Fig. 1: (a)Intrasciatic injection of virus encoding excitatory opsin (ChR2) or inhibitory opsin (eNpHR3.0) enables the expression and transportof opsins to the nerve endings that innervate the hind paw. (b) Transdermal illumination with blue light causes pain associated behaviors (flinching, paw licking, vocalization) in ChR2+ mice. Transdermal illumination with yellow light raises the threshold for pain in eNpHR3.0+ mice.
(Image credit: Clifford J. Woolf et al./Nature Biotechnology)
Several weeks after injection, in response to blue light, excitatory opsin injected mice (ChR2+) showed distinct pain associated behaviors, flinching, vocalizing or licking their paws.A lower intensity blue light did not induce pain-related behaviors, but made ChR2+ mice sensitive to normally inoffensive mechanical and thermal stimuli. What's more, in the conditioned place preference experiment, ChR2+ mice showed significant aversion to low-level blue light emitting chamber and preference to stay in red light emitting chamber. In contrast, when exposing to yellow light, inhibitory opsin injected mice (eNpHR3.0+) were less sensitive to mechanical and thermal stimuli.
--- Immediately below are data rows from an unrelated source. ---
Lemma internal_step_rank a s s' : serving_ok s -> internal a = true -> serving_step a s = Some s' -> steps_left s' < steps_left s.
Proof.
  intros Hok Hi. destruct a; simpl; [by apply serve_step_rank| | | |done..].
  - unfold watch_step, steps_left. destruct (sv_watch s) eqn:Hw.
    + destruct (_ && _); [intros [= <-]; simpl; lia|]. destruct (sv_context s); [|done]. intros [= <-]. simpl.
      destruct (steps_left_stop s ByContext Hok) as (H1 & -> & -> & _). lia.
    + destruct (returned ByContext s); [|done]. intros [= <-]. simpl. lia.
    + done.
  - unfold worker_step, steps_left. destruct (_ !! k) as [l|] eqn:Hl; [|done].
    assert (forall p f, worker_rank p < worker_rank (sl_worker l) -> (forall l, sl_worker (f l) = p) ->
      workers_rank (alter f k (sv_listeners s)) < workers_rank (sv_listeners s)) as Hdec.
    { intros p f Hp Hf. pose proof (workers_rank_alter k f _ l Hl) as Hr. rewrite Hf in Hr. lia. }
    destruct (sl_worker l) eqn:Hw; try done.
    + destruct (sl_net l); intros [= <-]; simpl; rewrite length_alter;
        [pose proof (Hdec WCall (set_worker WCall) ltac:(simpl; lia) ltac:(done))|pose proof (Hdec WDone (set_worker WDone) ltac:(simpl; lia) ltac:(done))]; lia.
    + intros [= <-]. simpl. rewrite length_alter. pose proof (Hdec WServing give ltac:(simpl; lia) ltac:(done)) as Hd. unfold give in Hd. lia.
    + intros [= <-]. pose proof (Hdec WDone (set_worker WDone) ltac:(simpl; lia) ltac:(done)) as Hd.
      destruct (failure r); simpl; rewrite length_alter; lia.
  - unfold stop_step, steps_left. destruct (sv_stop s) as [|who|who|who k|who] eqn:Hp; try done; try (intros [= <-]; simpl; lia).
    destruct (_ !! k) as [l|] eqn:Hl; [|intros [= <-]; simpl; lia]. apply lookup_lt_Some in Hl.
    destruct (sl_net l); [|intros [= <-]; simpl; lia]. intros [= <-].
    destruct (failure r); simpl; rewrite length_alter, workers_rank_same by done; lia.
Qed.

Lemma external_step_rank a s s' : serving_ok s -> internal a = false -> serving_step a s = Some s' -> steps_left s' <= steps_left s.
Proof.
  intros Hok Hi. destruct a; simpl; try done; intros [= <-]; unfold steps_left; [done|].
  destruct (steps_left_stop s ByOther Hok) as (H1 & -> & -> & ->). lia.
Qed.

Lemma run_rank acts s s' : serving_ok s -> serving_run acts s = Some s' ->
  length (base.filter (fun a => internal a = true) acts) + steps_left s' <= steps_left s.
Proof.
  revert s. induction acts as [|a acts IH]; intros s Hok; simpl; [by intros [= <-]|].
  destruct (serving_step a s) as [s1|] eqn:Hs; [|done]. intros Hr.
  specialize (IH s1 (serving_ok_moves _ _ (serving_step_moves _ _ _ Hs) Hok) Hr). rewrite filter_cons. destruct (internal a) eqn:Hi; simpl.
  - pose proof (internal_step_rank a s s1 Hok Hi Hs). lia.
  - pose proof (external_step_rank a s s1 Hok Hi Hs). lia.
Qed.

Lemma steps_left_start addresses : steps_left (serving_start addresses) = 12 * length addresses + 10.
Proof.
  unfold steps_left. simpl. rewrite length_fmap. assert (workers_rank (new_listener <$> addresses) = 4 * length addresses) as ->; [|lia].
  unfold workers_rank. induction addresses as [|a l IH]; [done|]. rewrite fmap_cons. cbn [sum_list_with length]. rewrite IH. simpl. lia.
Qed.

(** ** An orderly shutdown *)

(** The server is up: the library serves every socket, or did. *)
Definition up (l : SListener) : Prop :=
  is_Some (sl_net l) /\ sl_given l = true /\ (sl_worker l = WServing \/ sl_worker l = WDone).

Definition stopped_closed (l : SListener) : Prop := sl_stopped l = true /\ sl_open l = false.

(** How far a shutdown that began when the server was up has come. *)
Record orderly (s : Serving) : Prop := mkOrderly {
  od_ok : serving_ok s;
  od_up : all_listeners (fun _ l => up l) s;
  od_serve : match sv_serve s with ServeSpawn k => length (sv_listeners s) <= k | ServeWait | ServeReturned _ => True | _ => False end;
  od_stop : match sv_stop s with
            | StopLoop _ k => all_listeners (fun j l => j < k -> stopped_closed l) s
            | StopDone _ => all_listeners (fun _ l => stopped_closed l) s
            | _ => True
            end
}.

(** No goroutine can go on; the library's [Serve] returns once its server was
    shut down. *)
Record at_rest (s : Serving) : Prop := mkAtRest {
  ar_serve : forall listen wrap, serve_step listen wrap s = None;
  ar_watch : forall b, watch_step b s = None;
  ar_stop : forall r, stop_step r s = None;
  ar_workers : all_listeners (fun k l => (forall r, worker_step k r s = None) \/ (sl_worker l = WServing /\ sl_stopped l = false)) s
}.

Lemma up_moves s s' : orderly s -> moves s s' -> all_listeners (fun _ l => up l) s'.
Proof.
  intros [Hok Hup Hp _] Hm j l' Hl. destruct (moves_listener s s' j l' Hm Hl) as (l & Hl0 & Hc). apply lookup_lt_Some in Hl0 as Hlt.
  pose proof (Hup j l Hl0) as (Hn & Hg & Hw). destruct Hc as [|H|addr H|H H'|H|H|H|H|who H]; try (unfold up; simpl; by auto); try (rewrite H in Hp; simpl in Hp; try done; lia); exfalso;
    destruct Hw; congruence.
Qed.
It seems that shining of yellow light makes them oblivious of the pain. Most interestingly, the researchers tested if inhibition of nociceptors could alleviate neurotrophic pain. To do this, they used mice with a chronic constriction injury of sciatic nerves (CCI), these mice are hypersensitive to mechanical and thermal stimuli. But eNpHR3.0+ mice did not show this hypersensitivity when exposing to yellow light, meaning that this approach could inhibit neurotrophic pain.
Remarkably, instead of previous implantable light delivery devices, this method used transdermal illumination of lights, thus may provide a noninvasive treatment for pain. However, there still remain unsolved problems before bringing this treatment from lab to clinic and from mouse to human.For example, the skin is thicker in human than mouse and this may affect the light delivery, what's more, in this study, opsin expression decreases over several weeks, so more persistent opsin expression is needed for treatment of chronic pain.Nevertheless, this study opens the door to a completely new approach for a huge public health issue, and hopefully, one day a simple hand-held flashlight device will help people who suffer from chronic, debilitating pain.
Iyer, Shrivats Mohan, Kate L. Montgomery, Chris Towne, SooYeun Lee, CharuRamakrishnan, Karl Deisseroth, and Scott L. Delp. "Virally mediated optogenetic excitation and inhibition of pain in freely moving nontransgenic mice." Nature biotechnology 32, no. 3 (2014): 274-278.